▶ **Problem to work on**:
Wherever the listing has a line with the string "split", copy that line out.

+ + + + + + +

Lemma copyElem_tail tail x out :
  Separator ∉ tail ->
  exists rest out2,
    copyElem (x ++ tail) out = (rest, out2) /\
    ((rest = [] /\ out2 = out ++ x ++ tail) \/
     (exists x2, rest = x2 ++ tail /\ (length x2 <= length x)%nat)).
Proof.
  intros Htail. revert out. induction x as [|c x IH]; intros out.
  - do 2 eexists. split; [by apply copyElem_nosep|]. by left.
  - simpl. destruct (IsPathSeparator c).
    + do 2 eexists. split; [done|]. right. by exists (c :: x).
    + destruct (IH (out ++ [c])) as (rest & out2 & -> & [[-> ->]|(x2 & -> & Hlen)]).
      * do 2 eexists. split; [done|]. left. by rewrite <-app_assoc.
      * do 2 eexists. split; [done|]. right. exists x2. split; [done|]. lia.
Qed.

(** [Clean] keeps a final dot and plain extension in place. *)
Lemma cleanLoop_plain fuel rooted x ext out dotdot :
  plainExt ext = true ->
  (length (x ++ "."%char :: ext) <= fuel)%nat ->
  exists z, cleanLoop fuel rooted (x ++ "."%char :: ext) out dotdot
            = z ++ "."%char :: ext.
Proof.
  intros Hext. destruct (plainExt_Forall _ Hext) as [Hne Hall].
  assert (Separator ∉ "."%char :: ext) as Hnosep.
  { apply not_elem_of_cons. split; [done|]. by apply plainExt_not_elem. }
  destruct ext as [|e0 ext]; [done|].
  destruct (plainExt_cons _ _ Hext) as [He0 _].
  destruct (special_elem _ He0) as (_ & _ & _ & _ & _ & He0sep & He0dot).
  revert x out dotdot. induction fuel as [|fuel IH]; intros x out dotdot Hlen.
  { rewrite length_app in Hlen. simpl in Hlen. lia. }
  assert (head x <> Some Separator ->
          forall out1,
            exists z, (let '(path2, out2) := copyElem (x ++ "."%char :: e0 :: ext) out1 in
                       cleanLoop fuel rooted path2 out2 dotdot)
                      = z ++ "."%char :: e0 :: ext) as Hdefault.
  { intros Hhead out1. destruct x as [|c x].
    - rewrite app_nil_l, copyElem_nosep by done. exists out1. by destruct fuel.
    - simpl. unfold IsPathSeparator.
      rewrite bool_decide_eq_false_2 by (intros ->; by apply Hhead).
      destruct (copyElem_tail ("."%char :: e0 :: ext) x (out1 ++ [c]) Hnosep)
        as (rest & out2 & -> & [[-> ->]|(x2 & -> & Hx2)]).
      + exists (out1 ++ c :: x). destruct fuel; by rewrite <-!app_assoc.
      + apply IH. rewrite length_app in *. simpl in *. lia. }
  destruct x as [|c x].
  - (* at the dot of the extension *)
    rewrite app_nil_l in *. cbn [cleanLoop].
    unfold IsPathSeparator at 1 2. rewrite !(bool_decide_eq_false_2 (_ = Separator)) by done.
    rewrite bool_decide_eq_true_2 by done. cbn [andb head].
    rewrite (bool_decide_eq_false_2 (Some e0 = Some "."%char)) by congruence.
    cbn [andb]. by apply Hdefault.
  - rewrite <-app_comm_cons. cbn [cleanLoop].
    assert (forall out' dotdot',
              exists z, cleanLoop fuel rooted (x ++ "."%char :: e0 :: ext) out' dotdot'
                        = z ++ "."%char :: e0 :: ext) as Hnext.
    { intros. apply IH. simpl in Hlen. lia. }
    destruct (IsPathSeparator c) eqn:Hsep; [apply Hnext|].
    assert (head (c :: x) <> Some Separator) as Hhead.
    { simpl. intros [= ->]. by vm_compute in Hsep. }
    specialize (Hdefault Hhead). rewrite <-app_comm_cons in Hdefault.
    destruct (bool_decide (c = "."%char)) eqn:Hdot; cbn [andb]; [|apply (Hdefault _)].
    match goal with |- context [if ?b then _ else _] => destruct b eqn:Hend end;
      [apply Hnext|].
    destruct (bool_decide (head (x ++ "."%char :: e0 :: ext) = Some "."%char)) eqn:Hdd;
      cbn [andb]; [|apply (Hdefault _)].
    match goal with |- context [if ?b then _ else _] => destruct b eqn:Hend2 end;
      [|apply (Hdefault _)].
    destruct x as [|c' x].
    { simpl in Hend2. unfold IsPathSeparator in Hend2.
      by rewrite bool_decide_eq_false_2 in Hend2. }
    assert (forall out' dotdot',
              exists z, cleanLoop fuel rooted (x ++ "."%char :: e0 :: ext) out' dotdot'
                        = z ++ "."%char :: e0 :: ext) as Hnext2.
    { intros. apply IH. simpl in Hlen. lia. }
    simpl drop. repeat case_match; apply Hnext2.
Qed.

Lemma Clean_plain x ext :
  plainExt ext = true ->
  exists z, Clean (x ++ "."%char :: ext) = z ++ "."%char :: ext.
Proof.
  intros Hext. unfold Clean.
  destruct x as [|c x].
  - rewrite app_nil_l. unfold IsPathSeparator.
    rewrite bool_decide_eq_false_2 by done.
    destruct (cleanLoop_plain (length ("."%char :: ext)) false [] ext [] 0%nat Hext)
      as [z Hz]; [done|].
    rewrite app_nil_l in Hz. rewrite Hz. exists z. by destruct z.
  - rewrite <-app_comm_cons. destruct (IsPathSeparator c).
    + destruct (cleanLoop_plain (length (x ++ "."%char :: ext)) true x ext
                  [Separator] 1%nat Hext) as [z Hz]; [done|].
      rewrite Hz. exists z. by destruct z.
    + destruct (cleanLoop_plain (length (c :: x ++ "."%char :: ext)) false (c :: x) ext
                  [] 0%nat Hext) as [z Hz]; [done|].
      rewrite <-app_comm_cons in Hz. rewrite Hz. exists z. by destruct z.
Qed.

Lemma Join_plain dir x ext :
  plainExt ext = true ->
  exists z, Join dir (x ++ "."%char :: ext) = z ++ "."%char :: ext.
Proof.
  intros Hext. unfold Join. destruct dir as [|d dir].
  - destruct (x ++ "."%char :: ext) eqn:Heq; [by destruct x|].
    rewrite <-Heq. by apply Clean_plain.
  - replace ((d :: dir) ++ Separator :: x ++ "."%char :: ext)
      with (((d :: dir) ++ Separator :: x) ++ "."%char :: ext)
      by (by rewrite <-app_assoc).
    destruct ((d :: dir) ++ Separator :: x) eqn:Heq; [done|].
    rewrite <-Heq. by apply Clean_plain.
Qed.

(** *** [filepath.Match] *)

(** Once the match has failed, [matchChunk] no longer returns a match. *)
Lemma matchChunkLoop_failed fuel chunk s t :
  matchChunkLoop fuel chunk s true <> ChunkOk t.
Proof.
  revert chunk s. induction fuel as [|fuel IH]; intros chunk s;
    destruct chunk as [|c chunk]; cbn [matchChunkLoop orb]; try done.
  repeat case_match; try done; apply IH.
Qed.

Lemma drop_suffix_of (n : nat) s : drop n s `suffix_of` s.
Proof. exists (take n s). symmetry. apply take_drop. Qed.

(** What [matchChunk] leaves is the end of what it was given. *)
Lemma matchChunkLoop_suffix fuel chunk s failed t :
  matchChunkLoop fuel chunk s failed = ChunkOk t -> t `suffix_of` s.
Proof.
  revert chunk s failed. induction fuel as [|fuel IH]; intros chunk s failed;
    destruct chunk as [|c chunk]; cbn [matchChunkLoop].
  - destruct failed; [done|]. by intros [= ->].
  - done.
  - destruct failed; [done|]. by intros [= ->].
  - repeat case_match; try done; intros Hm%IH; simplify_eq/=; try done;
      (etrans; [exact Hm|apply drop_suffix_of]).
Qed.

(** A chunk without operators matches itself only. *)
Lemma matchChunkLoop_literal fuel lits s t :
  Forall (fun c => c <> "["%char /\ c <> "?"%char /\ c <> "\"%char) lits ->
  matchChunkLoop fuel lits s false = ChunkOk t -> s = lits ++ t.
Proof.
  intros Hlits. revert fuel s.
  induction Hlits as [|c lits (Hb & Hq & Hbs) _ IH]; intros fuel s.
  - destruct fuel; simpl; by intros [= ->].
  - destruct fuel as [|fuel]; [done|]. cbn [matchChunkLoop orb].
    rewrite !bool_decide_eq_false_2 by done.
    destruct s as [|x s].
    + rewrite bool_decide_eq_true_2 by done.
      intros []%matchChunkLoop_failed.
    + rewrite bool_decide_eq_false_2 by done. simpl drop. simpl head.
      case_bool_decide as Hx.
      * intros []%matchChunkLoop_failed.
      * intros Hs%IH. rewrite drop_0 in Hs. subst s.
        simpl in Hx. by injection Hx as ->.
Qed.

Lemma plain_literal lits :
  Forall (fun c => special c = false) lits ->
  Forall (fun c => c <> "["%char /\ c <> "?"%char /\ c <> "\"%char) lits.
Proof.
  intros Hall. eapply Forall_impl; [exact Hall|].
  intros c (_ & ? & ? & _ & ? & _)%special_elem. done.
Qed.

Lemma getEsc_suffix chunk r nchunk :
  getEsc chunk = Some (r, nchunk) -> nchunk `suffix_of` chunk.
Proof.
  unfold getEsc. destruct chunk as [|c rest]; [done|].
  destruct (_ || _); [done|].
  set (chunk1 := if bool_decide (c = "\"%char) then rest else c :: rest).
  assert (chunk1 `suffix_of` c :: rest) as Hchunk1.
  { unfold chunk1. case_bool_decide; [by apply suffix_cons_r|done]. }
  destruct chunk1 as [|c1 chunk1']; [done|].
  destruct (DecodeRuneInString _) as [r' n].
  destruct (_ && _); [done|].
  destruct (drop n (c1 :: chunk1')) as [|d l] eqn:Hdrop; [done|].
  intros [= <- <-]. rewrite <-Hdrop.
  etrans; [apply drop_suffix_of|done].
Qed.

(** A class that is never closed is a bad pattern. *)
Lemma classLoop_unclosed fuel r chunk matched nrange :
  "]"%char ∉ chunk -> classLoop fuel r chunk matched nrange = None.
Proof.
  revert chunk matched nrange.
  induction fuel as [|fuel IH]; intros chunk matched nrange Hchunk; [done|].
  cbn [classLoop].
  assert (forall l, l `suffix_of` chunk -> "]"%char ∉ l) as Hsuf.
  { intros l [k ->] Hin. apply Hchunk, elem_of_app. by right. }
  assert (match getEsc chunk with
          | Some (lo, chunk1) =>
              match
                match chunk1 with
                | [] => None
                | c :: chunk1' =>
                    if bool_decide (c = "-"%char) then getEsc chunk1'
                    else Some (lo, chunk1)
                end
              with
              | Some (hi, chunk2) =>
                  classLoop fuel r chunk2
                    (matched || (lo <=? r) && (r <=? hi)) (S nrange)
              | None => None
              end
          | None => None
          end = None) as Hparse.
  { destruct (getEsc chunk) as [[lo chunk1]|] eqn:Hesc; [|done].
    apply getEsc_suffix in Hesc.
    destruct chunk1 as [|c chunk1']; [done|].
    case_bool_decide.
    - destruct (getEsc chunk1') as [[hi chunk2]|] eqn:Hesc2; [|done].
      apply getEsc_suffix in Hesc2. apply IH, Hsuf.
      etrans; [exact Hesc2|]. etrans; [|exact Hesc]. by apply suffix_cons_r.
    - by apply IH, Hsuf. }
  destruct chunk as [|c rest]; [exact Hparse|].
  case_bool_decide as Hc; [|exact Hparse].
  subst c. exfalso. apply Hchunk. by left.
Qed.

+ + + + + + +

▶ **Solved problem**:
  - do 2 eexists. split; [by apply copyElem_nosep|]. by left.
    + do 2 eexists. split; [done|]. right. by exists (c :: x).
      * do 2 eexists. split; [done|]. left. by rewrite <-app_assoc.
      * do 2 eexists. split; [done|]. right. exists x2. split; [done|]. lia.
  { apply not_elem_of_cons. split; [done|]. by apply plainExt_not_elem. }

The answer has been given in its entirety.